A Blog by Jonathan Low

 

Sep 29, 2017

What Marketers Need To Know About the Future of Location-Based Advertising

Marketing technology - or 'mar tech' as it will inevitably be known (see: 'fin tech' for financial technology) is moving beyond simple locational data to determining sources, uses, references and inspiration for data and subsequent actions.

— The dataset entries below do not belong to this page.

(** Whether the operations go through does not depend on the flags for undoing. *)
Lemma try_spec n base un sops pid do_undo :
  length base = n → Forall (sop_ok n) sops → un_ok n un sops → Forall small (vals_of base) →
  ∃ base', length base' = n ∧
    match run_ops (vals_of base) sops with
    | inl vals' =>
        try_atomic_semop base un sops pid do_undo =
          Ok (base', if do_undo then un else (λ adj, run_adj adj sops) <$> un, 0) ∧
        vals_of base' = (if do_undo then vals_of base else vals') ∧ Forall small vals'
    | inr code => try_atomic_semop base un sops pid do_undo = Ok (base', un, code) ∧ vals_of base' = vals_of base
    end.
Proof.
  intros Hl Hs Hu Hv.
  destruct (forward_spec n sops [] pid base un Hl Hs Hu Hv) as (e & st & b & u & E & Hlb & (dn & Hdn & Hsub) & Hun & Hundo & Hres).
  rewrite app_nil_r in Hdn. subst dn. unfold try_atomic_semop. rewrite E. cbn [mbind outcome_bind].
  assert (un_ok n u []) as Hu0 by (apply Hun; by rewrite app_nil_r).
  unfold undone in Hundo. cbn [foldl] in Hundo. injection Hundo as Hvals Hunb.
  destruct (backward_spec n st b u) as (b' & Eb & Hvb & Hlb').
  { done. } { apply Forall_forall. intros sop Hin. rewrite Forall_forall in Hs. apply Hs.
    apply list_elem_of_In, Hsub. by apply list_elem_of_In. }
  { destruct u as [adj|]; [done|]. unfold un_ok.
    assert (un = None) as ->.
    { rewrite <- Hunb. clear. induction st as [|s st IH]; [done|]. simpl. unfold adjusted at 2.
      by destruct (flag_set SEM_UNDO s). }
    by apply (un_ok_stack n None sops). }
  rewrite Hvals in Hvb. rewrite Hunb in Eb.
  destruct (run_ops (vals_of base) sops) as [vals'|code].
  - destruct Hres as (-> & Evals & <- & Hsm). destruct do_undo; [rewrite Eb; exists b'|exists b]; done.
  - subst e. rewrite Eb. exists b'. done.
Qed.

There will be little left to chance. Whether that will spur greater sales at lower cost remains to be seen. JL

Lauren Johnson reports in Adweek, Image by Thierry Fournier:

U.S. marketers are poised to spend more than $16 billion on targeted mobile ads this year, reaching $20.6 billion in 2018. What’s more, brands are beginning to invest in location insights outside of advertising and into the burgeoning world of mar tech, where reams of data inform everything from what people are buying and how often they purchase to planning exactly where stores should open.
Marketers have long envisioned a world where millions of people walking by a Starbucks store on a hot day are served an offer for an ice-cold coffee while browsing a website on their smartphone. That scenario, by and large, hasn’t worked out for brands so far due to complexities in ad targeting, challenges around reaching a sizable audience and questions about the accuracy of the location-based firms’ data that relies on bits of information pumped through technology platforms.
Still, there’s a lot of money to be made in location-based advertising. According to research firm BIA/Kelsey, U.S. marketers are poised to spend more than $16 billion on targeted mobile ads this year, reaching $20.6 billion in 2018. What’s more, brands are beginning to invest in location insights outside of advertising and into the burgeoning world of mar tech, where reams of data inform everything from what people are buying and how often they purchase to planning exactly where stores should open.
To dissect the ins and outs of what’s working, what needs fixing and where location marketing is headed, Adweek assembled a panel of six marketers from brands and agencies to hash out the issues for one hour via workplace messaging app Slack. Read on to see how the conversation unfolded.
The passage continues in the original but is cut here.